En su catequesis por los países americanos recordaba las grandes verdades de la fe cristiana y los principios de la doctrina social de la Iglesia. “En Brasil hay mucho que hacer —dijo en Sâo Paulo—, porque hay gente necesitada de lo más elemental. No sólo de instrucción religiosa —hay tantos sin bautizar— sino también de elementos de cultura corrientes. Los hemos de promover de tal manera que no haya nadie sin trabajo, que no hay un anciano que se preocupe porque está mal asistido, que no haya un enfermo que se encuentre abandonado, que no haya nadie con hambre y sed de justicia, y que no sepa el valor del sufrimiento”.

San Josemaría Escrivá, p. 63)

En febrero de 1975 regresó a Venezuela, desde donde visitó Guatemala. En este país tuvo un encuentro con mujeres del Opus Dei, algunas de ellas indígenas. Hablándoles de san José, decía: “Él nos ha enseñado el valor del trabajo ordinario, que es el medio humano de santificación que tenemos al alcance de la mano: hacer lo de todos los días, lo de cada hora, lo de cada minuto, con cariño (...) de manera que lo podamos ofrecer al Señor... Lo mismo si es un rascacielos (...) como si es un cestillo de mimbre que teje una hijita mía, indita”. Y concluyó con mucha fuerza: —"¡Tanto me da el rascacielos como el cesto, si están hechos con amor!” (M. Dolz, San Josemaría Escrivá , p. 65)
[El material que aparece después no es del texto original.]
(* ===== verification/ElementStoreSpec.v ===== *)
(** What the operations of the element store do: the batch that is built for windowed
    values; the catalog as the log of each table, with the laws of its operations and what
    resolving a table does to it; what a write, one-shot or in a bundle, appends; what a
    reader is handed and where its cursor then is. *)
From S2P Require Import Prelude Bytes Varint Windows Coders Watermark Arrow RecordTables ArrowSpec.
From S2P Require Import RecordTableSpec WindowColumns WindowColumnsSpec Kv ElementStore.
From S2P Require Dispatcher.
Local Open Scope string_scope.
Local Open Scope list_scope.

(** * Rewriting twice *)

Lemma materialized_not_null t : is_null_type (materialize_void_type t) = false.
Proof. by destruct t. Qed.

Lemma materialize_twice : ∀ t, materialize_void_type (materialize_void_type t) = materialize_void_type t.
Proof.
  fix IH 1. intros t. destruct t as [| | | | | | | | | | | | | | |u z|u|u|p s|[n t o m]|[n t o m]|[n t o m] k|fs|[n t o m] k|k];
    try reflexivity; cbn [materialize_void_type rewrite_field].
  1,2,3,5: by rewrite IH, materialized_not_null, orb_false_r.
  f_equal. induction fs as [|[n t o m] fs IHfs]; [done|]. cbn. rewrite IH, materialized_not_null, orb_false_r. by f_equal.
Qed.

Lemma schema_twice schema : materialize_void_schema (materialize_void_schema schema) = materialize_void_schema schema.
Proof. pose proof (materialize_twice (StructType schema)) as H. by injection H. Qed.

Lemma materialized_batch_kept `{Arrow} batch : materialize_void_schema (rb_schema batch) = rb_schema batch → materialize_void_columns batch = Ok batch.
Proof. intros Hs. unfold materialize_void_columns. rewrite Hs. unfold same_schema. by rewrite (proj2 (same_type_eq _ _) eq_refl). Qed.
El 28 de marzo de 1975, celebró sus Bodas de Oro sacerdotales en la intimidad y el 23 de mayo hizo su última peregrinación mariana, esta vez al santuario de Torreciudad. El 26 de junio de 1975 falleció repentinamente en Roma, tras cruzar el umbral de su despacho y dirigir una mirada cariñosa a una imagen de la Virgen de Guadalupe.

Cinco años antes, durante su estancia en México, había contemplado con especial devoción una pintura antigua en la que la Virgen de Guadalupe da una rosa a san Juan Diego.

—"Así quisiera morir —musitó—: mirando a la Santísima Virgen, y que ella me dé una flor”. (M. Dolz, San Josemaría Escrivá , p. 68)

Dios le concedió aquel deseo y aquella imagen recogió su ultima mirada en esta tierra, antes de fallecer a causa de una parada cardíaca.